Jose Antonio Salcido-Gonzalez appeals from the final judgment entered in the
District Court1 for the Eastern District of Missouri upon his guilty plea to conspiring
to distribute and possess with intent to distribute marijuana, in violation of 21 U.S.C.
§§ 841(a)(1) and 846. The district court sentenced appellant to five years
1
The Honorable Stephen N. Limbaugh, United States District Judge for the
Eastern District of Missouri.
imprisonment. For reversal, appellant argues that the district court erred in denying his
motion for safety-valve relief. For the reasons discussed below, we dismiss his appeal.
Prior to pleading guilty, Salcido-Gonzalez entered into a sentencing stipulation
in which he and the government “mutually agree[d] that they each waive[d] their right
to appeal the sentence of the District Court in this matter as part of the plea agreement,
unless the court departs either upwards or downward from the relevant guidelines
range.” This waiver is enforceable so long as it is the result of a knowing and voluntary
decision. See United States v. Michelsen, 141 F.3d 867, 871 (8th Cir.), cert. denied,
119 S. Ct. 363 (1998). We conclude that Salcido-Gonzalez’s waiver was knowing and
voluntary because, at the time of his plea, he was 24 years old, had earned a high
school diploma, a degree in electrical engineering, and an electrical engineering license;
he was assisted by counsel and an interpreter at the change-of-plea and sentencing
hearings; the district court questioned him about the appeal waiver at the change-of-
plea hearing, and engaged in an extended colloquy to determine that he was competent
to enter the plea, that he understood the sentencing stipulation, and that his plea was
knowing, free, and voluntary; the district court reminded him of the appeal waiver at
sentencing; and the sentencing stipulation advised him of the five-year mandatory
minimum term of imprisonment which he ultimately received. See id. at 871-72
(examining personal characteristics of defendant and circumstances surrounding plea
agreement when assessing knowledge and voluntariness of waiver); United States v.

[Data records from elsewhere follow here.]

(** A jax input: every cell is drawn, the surplus ones with the last entry,
    and the surplus axes are removed afterwards. *)
Lemma facet_loop_clamped (n' cells : nat) :
  lib a = Jax -> n = S n' -> titles_cover titles (min n cells) ->
  exists tr,
    for_enumerate (facet_cell plot a titles n) 0 (seq 0 cells) = Run tr (Ok tt)
    /\ images tr
       = map (fun j => (j, img (leading_entry a (min j n') rest))) (seq 0 cells)
    /\ indexed tr = map (fun j => (j, n)) (seq 0 cells)
    /\ removed tr = seq n (cells - n).
Proof using a_shape plot_ok post_plain.
  intros Hlib Hn Hcover.
  set (m := min n cells) in *.
  assert (seq 0 cells = seq 0 m ++ seq (0 + m) (cells - m)) as Hsplit
    by (rewrite <- seq_app; f_equal; lia).
  destruct (facet_loop_in_range plot a n rest titles img vmin vmax ext post
              a_shape plot_ok post_plain (seq (0 + m) (cells - m)) m 0
              ltac:(lia) Hcover) as (tr & Hloop & Him & Hidx & Hrem).
  assert (exists tr',
             for_enumerate (facet_cell plot a titles n) (0 + m)
               (seq (0 + m) (cells - m)) = Run tr' (Ok tt)
             /\ images tr'
                = map (fun j => (j, img (leading_entry a n' rest)))
                    (seq (0 + m) (cells - m))
             /\ indexed tr' = map (fun j => (j, n)) (seq (0 + m) (cells - m))
             /\ removed tr' = seq n (cells - n))
    as (tr' & Hloop' & Him' & Hidx' & Hrem').
  { destruct (decide (n <= cells)%nat) as [Hle|Hgt].
    - replace m with n by lia.
      destruct (facet_loop_surplus_clamped plot a n rest titles img vmin vmax
                  ext post a_shape plot_ok post_plain n' (cells - n) (0 + n)
                  Hlib Hn ltac:(lia)) as (tr' & H1 & H2 & H3 & H4).
      exists tr'. repeat split; assumption.
    - replace (cells - m)%nat with 0%nat by lia.
      replace (cells - n)%nat with 0%nat by lia.
      exists []. repeat split. }
  exists (tr ++ tr'). split.
  { rewrite Hsplit, Hloop, Hloop'. reflexivity. }
  unfold images, indexed, removed in *. rewrite !omap_app.
  rewrite Him, Hidx, Hrem, Him', Hidx', Hrem'.
  rewrite Hsplit, !map_app. split; [|split; reflexivity].
  f_equal; apply map_ext_in; intros j Hj; apply in_seq in Hj.
  - replace (min j n') with j by lia. reflexivity.
  - destruct (decide (n <= cells)%nat).
    + replace (min j n') with n' by lia. reflexivity.
    + lia.
Qed.
(** X21.  Adding a component to the draft appends the typed name at the end and
    clears the input; with an empty input nothing happens.  Removing the
    component at the last index afterwards gives the list of components
    back as it was, and removing at any index takes out that one
    component. *)
Theorem draft_component_add_then_remove (f : Form) :
  (newComponent f = [] -> handleAddComponent f f = f)
  /\ (newComponent f <> [] ->
      let f1 := handleAddComponent f f in
      NewProduct.components (newProduct f1)
      = NewProduct.components (newProduct f) ++ [newComponent f]
      /\ newComponent f1 = []
      /\ NewProduct.photos (newProduct f1) = NewProduct.photos (newProduct f)
      /\ NewProduct.components
           (newProduct
              (removeComponent f1 (length (NewProduct.components (newProduct f))) f1))
         = NewProduct.components (newProduct f))
  /\ (forall index,
        NewProduct.components (newProduct (removeComponent f index f))
        = firstn index (NewProduct.components (newProduct f))
            ++ skipn (S index) (NewProduct.components (newProduct f))).
Proof.
  unfold handleAddComponent. split; [|split].
  - intros E. rewrite E. reflexivity.
  - intros Hne. apply truthy_nonempty in Hne. rewrite Hne. simpl.
    repeat split.
    rewrite Array_filter_removes. apply remove_last.
  - intros index. simpl. apply Array_filter_removes.
Qed.
(* ===== verification/Values.v ===== *)
(** Go's dynamic values ([any]) as the engine handles them, its float64
    arithmetic, and the string functions the code calls.

    - [Val]: the JSON- and CEL-shaped values held in variables, inputs and
      payloads; a type switch or type assertion is a [match] on it.
    - [float64]: IEEE 754 binary64, through [SpecFloat] with precision 53.
    - [strings_*]: the functions of Go's [strings] package the sources use. *)
From S2P Require Import Prelude.
From Stdlib Require Export Ascii SpecFloat.

(** ** Values *)
Inductive Val :=
| VNil
| VBool (b : bool)
| VInt (z : Z)
| VInt32 (z : Z)
| VInt64 (z : Z)
| VUint64 (z : Z)
| VFloat (f : spec_float)
| VStr (s : string)
| VList (l : list Val)
| VMap (m : gmap string Val)
| VStrs (l : list string)
| VStrMap (m : gmap string string)
| VOther (ty : string).

(** Go maps with string keys and dynamic values. *)
Abbreviation Vars := (gmap string Val).

(** [%T]. *)
Definition type_name (v : Val) : string :=
  match v with
  | VNil => "<nil>" | VBool _ => "bool" | VInt _ => "int" | VInt32 _ => "int32"
  | VInt64 _ => "int64" | VUint64 _ => "uint64" | VFloat _ => "float64"
  | VStr _ => "string" | VList _ => "[]interface {}"
  | VMap _ => "map[string]interface {}" | VStrs _ => "[]string"
  | VStrMap _ => "map[string]string" | VOther ty => ty
  end.

(** ** Type assertions with the comma-ok form *)
Definition as_str (v : option Val) : option string :=
  match v with Some (VStr s) => Some s | _ => None end.
Definition as_bool (v : option Val) : option bool :=
  match v with Some (VBool b) => Some b | _ => None end.
Definition as_float (v : option Val) : option spec_float :=
  match v with Some (VFloat f) => Some f | _ => None end.
Definition as_list (v : option Val) : option (list Val) :=
  match v with Some (VList l) => Some l | _ => None end.
Definition as_map (v : option Val) : option Vars :=
  match v with Some (VMap m) => Some m | _ => None end.

(** [s, _ := m[k].(string)]: the zero value when absent or of another type. *)
Definition get_str (m : Vars) (k : string) : string := default "" (as_str (m !! k)).
(** [b, _ := v.(bool)]. *)
Definition val_bool (v : Val) : bool := match v with VBool b => b | _ => false end.

(** ** Machine integers: [int] and [int64] are 64 bits wide *)
Definition wrap64 (z : Z) : Z := ((z + 2 ^ 63) mod 2 ^ 64 - 2 ^ 63)%Z.
Definition MaxInt : Z := 2 ^ 63 - 1.
Definition MinInt : Z := - 2 ^ 63.
Definition in_int64 (z : Z) : Prop := (MinInt ≤ z ≤ MaxInt)%Z.

Lemma wrap64_id z : in_int64 z → wrap64 z = z.
Proof.
  unfold in_int64, MinInt, MaxInt, wrap64. intros.
  rewrite Z.mod_small by lia. lia.
Qed.

Lemma wrap64_in z : in_int64 (wrap64 z).
Proof.
  unfold in_int64, MinInt, MaxInt, wrap64.
  pose proof (Z.mod_pos_bound (z + 2 ^ 63) (2 ^ 64) eq_refl). lia.
Qed.

(** ** float64 *)
Definition prec64 : Z := 53.
Definition emax64 : Z := 1024.
Definition f_mul (x y : spec_float) : spec_float := SFmul prec64 emax64 x y.
Definition f_add (x y : spec_float) : spec_float := SFadd prec64 emax64 x y.
Definition f_sub (x y : spec_float) : spec_float := SFsub prec64 emax64 x y.
(** [float64(n)] for an integer [n]. *)
Definition f_of_Z (n : Z) : spec_float := binary_normalize prec64 emax64 n 0 false.
Definition f_ltb (x y : spec_float) : bool := SFltb x y.
Definition f_leb (x y : spec_float) : bool := SFleb x y.
Definition f_eqb (x y : spec_float) : bool := SFeqb x y.
Definition f_zero : spec_float := S754_zero false.

(** Truncation toward zero of a finite float; [None] for NaN and the
    infinities. *)
Definition f_trunc (x : spec_float) : option Z :=
  match x with
  | S754_zero _ => Some 0%Z
  | S754_finite s m e =>
      let a := (if (0 <=? e)%Z then Z.pos m * 2 ^ e else Z.pos m / 2 ^ (- e))%Z in
      Some (if s then - a else a)%Z
  | _ => None
  end.

(** [int(f)] / [int64(f)] / [time.Duration(f)].  Go leaves the result of an
    out-of-range conversion to the implementation; on amd64 it is MinInt64. *)
Definition int_of_float (x : spec_float) : Z :=
  match f_trunc x with
  | Some z => if decide (MinInt ≤ z ≤ MaxInt)%Z then z else MinInt
  | None => MinInt
  end.

(** ** Strings *)
(** [strings.Split(s, ".")] and friends, for a one-byte separator. *)
Fixpoint split_aux (sep : ascii) (cur : string) (s : string) : list string :=
  match s with
  | EmptyString => [cur]
  | String c s =>
      if decide (c = sep) then cur :: split_aux sep "" s
      else split_aux sep (cur +:+ String c "") s
  end.
Definition strings_Split (s : string) (sep : ascii) : list string := split_aux sep "" s.
Definition dot : ascii := "."%char.

Fixpoint strings_HasPrefix (s pre : string) : bool :=
  match pre, s with
  | EmptyString, _ => true
  | String c pre, String d s => bool_decide (c = d) && strings_HasPrefix s pre
  | _, EmptyString => false
  end.

Fixpoint strings_drop (n : nat) (s : string) : string :=
  match n, s with
  | S n, String _ s => strings_drop n s
  | _, _ => s
  end.

Fixpoint strings_take (n : nat) (s : string) : string :=
  match n, s with
  | S n, String c s => String c (strings_take n s)
  | _, _ => ""
  end.

Definition strings_TrimPrefix (s pre : string) : string :=
  if strings_HasPrefix s pre then strings_drop (String.length pre) s else s.

(** [strings.Contains]. *)
Fixpoint strings_Contains (s sub : string) : bool :=
  strings_HasPrefix s sub ||
  match s with EmptyString => false | String _ s => strings_Contains s sub end.

(** [strings.Index(s, c)] for a one-byte [c]; [None] is Go's -1. *)
Fixpoint strings_Index (s : string) (c : ascii) : option nat :=
  match s with
  | EmptyString => None
  | String d s => if decide (d = c) then Some 0 else S <$> strings_Index s c
  end.

(** [strings.ToLower] on the ASCII letters. *)
Definition ascii_lower (c : ascii) : ascii :=
  let n := nat_of_ascii c in
  if decide (65 ≤ n ≤ 90) then ascii_of_nat (n + 32) else c.
Fixpoint strings_ToLower (s : string) : string :=
  match s with EmptyString => "" | String c s => String (ascii_lower c) (strings_ToLower s) end.

(** [fmt.Sprintf("%d", n)]. *)
Definition itoa (n : Z) : string := pretty n.

(** ** Strings that a separator cuts *)
(** The byte [c] does not occur in the string. *)
Fixpoint char_free (c : ascii) (s : string) : Prop :=
  match s with EmptyString => True | String d s => d ≠ c ∧ char_free c s end.

#[export] Instance char_free_dec c s : Decision (char_free c s).
Proof. induction s; simpl; apply _. Defined.

Lemma string_app_assoc (a b c : string) : (a +:+ b) +:+ c = a +:+ b +:+ c.
Proof.
  induction a as [|x a IH]; [done|].
  change (String x ((a +:+ b) +:+ c) = String x (a +:+ b +:+ c)). by rewrite IH.
Qed.
Lemma string_app_nil_r (a : string) : a +:+ "" = a.
Proof. induction a as [|x a IH]; [done|]. change (String x (a +:+ "") = String x a). by rewrite IH. Qed.
Lemma string_app_cons (x : ascii) (a b : string) : String x a +:+ b = String x (a +:+ b).
Proof. done. Qed.
Lemma string_app_inj_l (a b c : string) : a +:+ b = a +:+ c → b = c.
Proof. intros E. by apply (inj (String.app a)). Qed.

Lemma char_free_app c s t : char_free c (s +:+ t) ↔ char_free c s ∧ char_free c t.
Proof.
  induction s as [|d s IH]; [change ("" +:+ t) with t; simpl; tauto|].
  rewrite string_app_cons; simpl. rewrite IH. tauto.
Qed.

(** ** Split *)
Section split.
Context (c : ascii).

Lemma split_aux_free cur s : char_free c s → split_aux c cur s = [cur +:+ s].
Proof.
  revert cur. induction s as [|d s IH]; intros cur; simpl; [by rewrite string_app_nil_r|].
  intros [Hd Hs]. rewrite decide_False by done. rewrite IH by done.
  by rewrite string_app_assoc.
Qed.

Lemma split_aux_app cur s t :
  char_free c s → split_aux c cur (s +:+ String c t) = (cur +:+ s) :: strings_Split t c.
Proof.
  revert cur. induction s as [|d s IH]; intros cur.
  - intros _. change ("" +:+ String c t) with (String c t); simpl.
    by rewrite decide_True, string_app_nil_r.
  - intros [Hd Hs]. rewrite string_app_cons; simpl. rewrite decide_False by done. rewrite IH by done.
    by rewrite string_app_assoc.
Qed.

Lemma Split_free s : char_free c s → strings_Split s c = [s].
Proof. apply split_aux_free. Qed.
Lemma Split_app s t : char_free c s → strings_Split (s +:+ String c t) c = s :: strings_Split t c.
Proof. apply split_aux_app. Qed.

(** [strings.Join] with a one-byte separator. *)
Fixpoint strings_join (l : list string) : string :=
  match l with
  | [] => ""
  | [s] => s
  | s :: l => s +:+ String c (strings_join l)
  end.

Lemma Split_join l : l ≠ [] → Forall (char_free c) l → strings_Split (strings_join l) c = l.
Proof.
  induction l as [|s l IH]; [done|]. intros _ [Hs Hl]%Forall_cons.
  destruct l as [|t l]; [by apply Split_free|].
  change (strings_Split (s +:+ String c (strings_join (t :: l))) c = s :: t :: l).
  rewrite Split_app by done. by rewrite IH.
Qed.
End split.

(** ** Index, slicing *)
Lemma Index_app c s t : char_free c s → strings_Index (s +:+ String c t) c = Some (String.length s).
Proof.
  induction s as [|d s IH].
  - intros _. change ("" +:+ String c t) with (String c t); simpl. by rewrite decide_True.
  - intros [Hd Hs]. rewrite string_app_cons; simpl. rewrite decide_False by done. by rewrite IH.
Qed.
Lemma Index_cut c s i :
  strings_Index s c = Some i →
  s = strings_take i s +:+ String c (strings_drop (S i) s) ∧ char_free c (strings_take i s) ∧
  String.length (strings_take i s) = i.
Proof.
  revert i. induction s as [|d s IH]; intros i; simpl; [done|].
  case_decide as Hd; [intros [= <-]; subst; by destruct s|].
  destruct (strings_Index s c) as [j|]; [|done]. intros [= <-]. destruct (IH j eq_refl) as (E & Hf & Hl).
  simpl. rewrite string_app_cons. split_and!; [by f_equal|done|done|by f_equal].
Qed.
Lemma strings_take_app s t : strings_take (String.length s) (s +:+ t) = s.
Proof.
  induction s as [|d s IH]; [by destruct t|]. rewrite string_app_cons; simpl. by rewrite IH.
Qed.
Lemma drop_app_S s d t : strings_drop (S (String.length s)) (s +:+ String d t) = t.
Proof.
  induction s as [|e s IH]; [by destruct t|]. rewrite string_app_cons. exact IH.
Qed.
Lemma length_string_app (s t : string) :
  String.length (s +:+ t) = String.length s + String.length t.
Proof. induction s as [|d s IH]; [done|]. rewrite string_app_cons; simpl. by rewrite IH. Qed.
(** [ResolveEntry]; [quote] is the [%q] verb of [fmt]. *)
Definition ResolveEntry (quote : string → string) (d : WorkflowDefinition)
    (entrypoint : string) : res string :=
  if decide (entrypoint = "" ∨ entrypoint = "default") then
    if decide (def_Start d = "") then
      Err (EMsg ("resolve entry: workflow " +:+ quote (def_ID d) +:+ " has no Start"))
    else Ok (def_Start d)
  else
    match def_Entrypoints d !! entrypoint with
    | None => Err (EMsg ("resolve entry: unknown entrypoint " +:+ quote entrypoint +:+
                         " for workflow " +:+ quote (def_ID d)))
    | Some stepID => Ok stepID
    end.

(** [StepByID]: the first step with the id. *)
Fixpoint find_step (id : string) (steps : list Step) : option Step :=
  match steps with
  | [] => None
  | s :: steps => if decide (step_ID s = id) then Some s else find_step id steps
  end.
Definition StepByID (d : WorkflowDefinition) (id : string) : option Step :=
  find_step id (def_Steps d).

(** ** src/domain/event.go *)
Inductive EventType :=
| EventSagaStarted
| EventStepDispatched
| EventStepStarted
| EventStepSucceeded
| EventStepFailed
| EventStepSkipped
| EventStepPaused
| EventRunSucceeded
| EventRunFailed
| EventRunCancelled
| EventCompensationStarted
| EventLog
| EventMetric
| EventRuleEvaluated
| EventLicenseGateRejected.

#[export] Instance EventType_eq_dec : EqDecision EventType.
Proof. solve_decision. Defined.
(* ===== verification/StoreSpec.v ===== *)
(** The contract of the [Store] interface the engine relies on.

    [SView] is the part of a store the engine reads back: run rows, audit
    events per run and definitions.  [StoreSpec] says of each operation what it
    returns and how it moves the view ([implements]), leaving the rest of the
    process state alone ([same_env]).  Theorems about the engine are proved in
    sections over [StoreSpec]; [MemSpec.v] proves it of the in-memory store. *)
From S2P Require Import Prelude Values Domain World StoreApi Rows.

Record SView := mkView {
  v_runs : gmap uuid SagaRun;
  v_events : gmap uuid (list SagaRunEvent);
  v_defs : gmap uuid WorkflowDefinition
}.

(** Everything but the store and the id supply is unchanged. *)
Definition same_env {St} (w w' : World St) : Prop :=
  w_now w' = w_now w ∧ w_clk w' = w_clk w ∧ w_polls w' = w_polls w ∧
  w_rands w' = w_rands w ∧ w_out w' = w_out w.

#[export] Instance same_env_refl {St} : Reflexive (@same_env St).
Proof. by intros w. Qed.
#[export] Instance same_env_trans {St} : Transitive (@same_env St).
Proof. unfold same_env. intros w1 w2 w3. intuition congruence. Qed.

(** ** The abstract operations *)
Definition alter_run (f : SagaRun → SagaRun) (id : uuid) (v : SView) : SView :=
  mkView (alter f id (v_runs v)) (v_events v) (v_defs v).
Definition add_event (e : SagaRunEvent) (v : SView) : SView :=
  mkView (v_runs v)
    (<[ev_RunID e := default [] (v_events v !! ev_RunID e) ++ [e]]> (v_events v)) (v_defs v).
Definition found `{Env} {A} (id : uuid) (v : SView) (k : SagaRun → A) : res A :=
  match v_runs v !! id with Some r => Ok (k r) | None => Err (not_found_run id) end.
Definition events_of (v : SView) (id : uuid) : list SagaRunEvent :=
  default [] (v_events v !! id).
Definition rows (v : SView) : list SagaRun := (map_to_list (v_runs v)).*2.

Definition MarkFailed_row (now : Z) (cs e : string) (r : SagaRun) : SagaRun :=
  if IsTerminal (run_State r) then r else row_MarkRunFailed now cs e r.

Definition Complete_row (now attempt : Z) (result : Vars) (r : SagaRun) : SagaRun :=
  if decide (run_CurrentAttempt r ≠ attempt) then r else row_CompleteAction now result r.

(** [c], run in [w], returns [a] and leaves the view [v]. *)
Definition implements {St A} (view : St → SView) (c : M (World St) A) (w : World St) (a : A)
    (v : SView) : Prop :=
  ∃ w', c w = (a, w') ∧ same_env w w' ∧ view (w_store w') = v.

Class StoreSpec (St : Type) `{Env} `{!Store St} := {
  view : St → SView;
  spec_GetRun id w :
    implements view (GetRun id) w (found id (view (w_store w)) (λ r, r)) (view (w_store w));
  spec_GetWorkflowDefinition did w :
    implements view (GetWorkflowDefinition did) w
      (match v_defs (view (w_store w)) !! did with
       | Some d => Ok d
       | None => Err (ErrNotFound "workflow_definition" (uuid_string did)) end)
      (view (w_store w));
  spec_UpdateRunState id st cs w :
    implements view (UpdateRunState id st cs) w
      (found id (view (w_store w)) (λ _, tt))
      (alter_run (row_UpdateRunState st cs) id (view (w_store w)));
  spec_MarkRunFailed id cs e w :
    implements view (MarkRunFailed id cs e) w
      (found id (view (w_store w)) (λ _, tt))
      (alter_run (MarkFailed_row (w_now w) cs e) id (view (w_store w)));
  spec_AppendEvent e w :
    implements view (AppendEvent e) w (Ok tt) (add_event e (view (w_store w)));
  spec_ListEventsByRun id w :
    implements view (ListEventsByRun id) w (Ok (events_of (view (w_store w)) id))
      (view (w_store w));
  spec_UpdateRunVariables id m w :
    implements view (UpdateRunVariables id m) w
      (found id (view (w_store w)) (λ _, tt))
      (alter_run (λ r, set_run_Variables (merge_entries (range_map m) (run_Variables r)) r)
         id (view (w_store w)));
  spec_ClearPause id w :
    implements view (ClearPause id) w (found id (view (w_store w)) (λ _, tt))
      (alter_run row_ClearPause id (view (w_store w)));
  spec_WakeFromExternal id w :
    implements view (WakeFromExternal id) w (found id (view (w_store w)) (λ _, tt))
      (alter_run row_clear_awaits id (view (w_store w)));
  spec_ListChildrenByParent id sid w :
    ∃ l, implements view (ListChildrenByParent id sid) w (Ok l) (view (w_store w)) ∧
         l ≡ₚ filter (is_child_of id sid) (rows (view (w_store w)));
  spec_ListUserTasksByRun id w :
    ∃ l, implements view (ListUserTasksByRun id) w (Ok l) (view (w_store w));
  spec_PushTryCatch id f w :
    match v_runs (view (w_store w)) !! id with
    | Some r =>
        if decide (3 ≤ length (run_TryCatchStack r)) then
          ∃ e, implements view (PushTryCatch id f) w (Err e) (view (w_store w))
        else implements view (PushTryCatch id f) w (Ok tt)
               (alter_run (λ r, set_run_TryCatchStack (run_TryCatchStack r ++ [f]) r) id
                  (view (w_store w)))
    | None => implements view (PushTryCatch id f) w (Err (not_found_run id)) (view (w_store w))
    end;
  spec_PopTryCatch id w :
    implements view (PopTryCatch id) w
      (found id (view (w_store w)) (λ r, last (run_TryCatchStack r)))
      (alter_run (λ r, set_run_TryCatchStack
                         (take (pred (length (run_TryCatchStack r))) (run_TryCatchStack r)) r)
         id (view (w_store w)));
  spec_SetPausedWithWakeup id t w :
    implements view (SetPausedWithWakeup id t) w (found id (view (w_store w)) (λ _, tt))
      (alter_run (λ r, set_run_WakeupAt (Some t) (set_run_State RunStatePaused r)) id
         (view (w_store w)));
  spec_SetPausedAwaitingSignal id n d w :
    implements view (SetPausedAwaitingSignal id n d) w (found id (view (w_store w)) (λ _, tt))
      (alter_run (row_SetPausedAwaitingSignal n d) id (view (w_store w)));
  spec_SetPausedAwaitingEvent id t h d w :
    implements view (SetPausedAwaitingEventWithDeadline id t h d) w
      (found id (view (w_store w)) (λ _, tt))
      (alter_run (row_SetPausedAwaitingEvent t h d) id (view (w_store w)));
  spec_MarkAwaitingAction id d a w :
    implements view (MarkAwaitingAction id d a) w (found id (view (w_store w)) (λ _, tt))
      (alter_run (row_MarkAwaitingAction d a) id (view (w_store w)));
  spec_CompleteAction id a result w :
    implements view (CompleteAction id a result) w (found id (view (w_store w)) (λ _, tt))
      (alter_run (Complete_row (w_now w) a result) id (view (w_store w)));
  spec_FailAction id a code msg retryable w :
    match v_runs (view (w_store w)) !! id with
    | Some r =>
        if decide (run_CurrentAttempt r = a) then
          ∃ e, implements view (FailAction id a code msg retryable) w (Ok tt)
                 (add_event e (alter_run (row_FailAction (w_now w) msg) id (view (w_store w)))) ∧
               ev_RunID e = id ∧ ev_EventType e = EventStepFailed ∧ ev_StepID e = run_CurrentStep r ∧
               ev_Actor e = "engine"
        else implements view (FailAction id a code msg retryable) w (Ok tt) (view (w_store w))
    | None => implements view (FailAction id a code msg retryable) w (Err (not_found_run id))
                (view (w_store w))
    end
}.

(** The view a world's store presents. *)
Definition V `{StoreSpec St} (w : World St) : SView := view (w_store w).

(** ** Lemmas on the abstract operations *)
Section views.
Context `{Env}.

Lemma alter_run_lookup f id v r :
  v_runs v !! id = Some r → v_runs (alter_run f id v) !! id = Some (f r).
Proof. intros Hr. unfold alter_run; simpl. by rewrite lookup_alter_eq, Hr. Qed.

Lemma alter_run_lookup_ne f id j v :
  id ≠ j → v_runs (alter_run f id v) !! j = v_runs v !! j.
Proof. intros Hr. unfold alter_run; simpl. by rewrite lookup_alter_ne. Qed.

Lemma alter_run_defs f id v : v_defs (alter_run f id v) = v_defs v.
Proof. done. Qed.
Lemma alter_run_events f id v j : events_of (alter_run f id v) j = events_of v j.
Proof. done. Qed.
Lemma add_event_runs e v : v_runs (add_event e v) = v_runs v.
Proof. done. Qed.
Lemma add_event_defs e v : v_defs (add_event e v) = v_defs v.
Proof. done. Qed.
Lemma add_event_events e v : events_of (add_event e v) (ev_RunID e) = events_of v (ev_RunID e) ++ [e].
Proof. unfold events_of, add_event; simpl. by rewrite lookup_insert_eq. Qed.
Lemma add_event_events_ne e v j :
  ev_RunID e ≠ j → events_of (add_event e v) j = events_of v j.
Proof. intros Hj. unfold events_of, add_event; simpl. by rewrite lookup_insert_ne. Qed.

Lemma found_Some {A} id v (k : SagaRun → A) r :
  v_runs v !! id = Some r → found id v k = Ok (k r).
Proof. unfold found. by intros ->. Qed.
Lemma found_None {A} id v (k : SagaRun → A) :
  v_runs v !! id = None → found id v k = Err (not_found_run id).
Proof. unfold found. by intros ->. Qed.

Lemma elem_of_rows r v : r ∈ rows v ↔ ∃ id, v_runs v !! id = Some r.
Proof.
  unfold rows. rewrite list_elem_of_fmap. split.
  - intros ([id r'] & -> & Hin%elem_of_map_to_list). eauto.
  - intros (id & Hid). exists (id, r). split; [done|]. by apply elem_of_map_to_list.
Qed.
End views.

Greger, 98 F.3d 1080, 1081-82 (8th Cir. 1996) (so long as sentence is not in conflict
with negotiated plea agreement, knowing and voluntary waiver of right to appeal from
sentence will be enforced; appeal waiver was knowing and intelligent where it was
included in plea agreement, it was discussed at change-of-plea hearing, court imposed
sentence without objection from defendant, and court reviewed appeal waiver at
sentencing).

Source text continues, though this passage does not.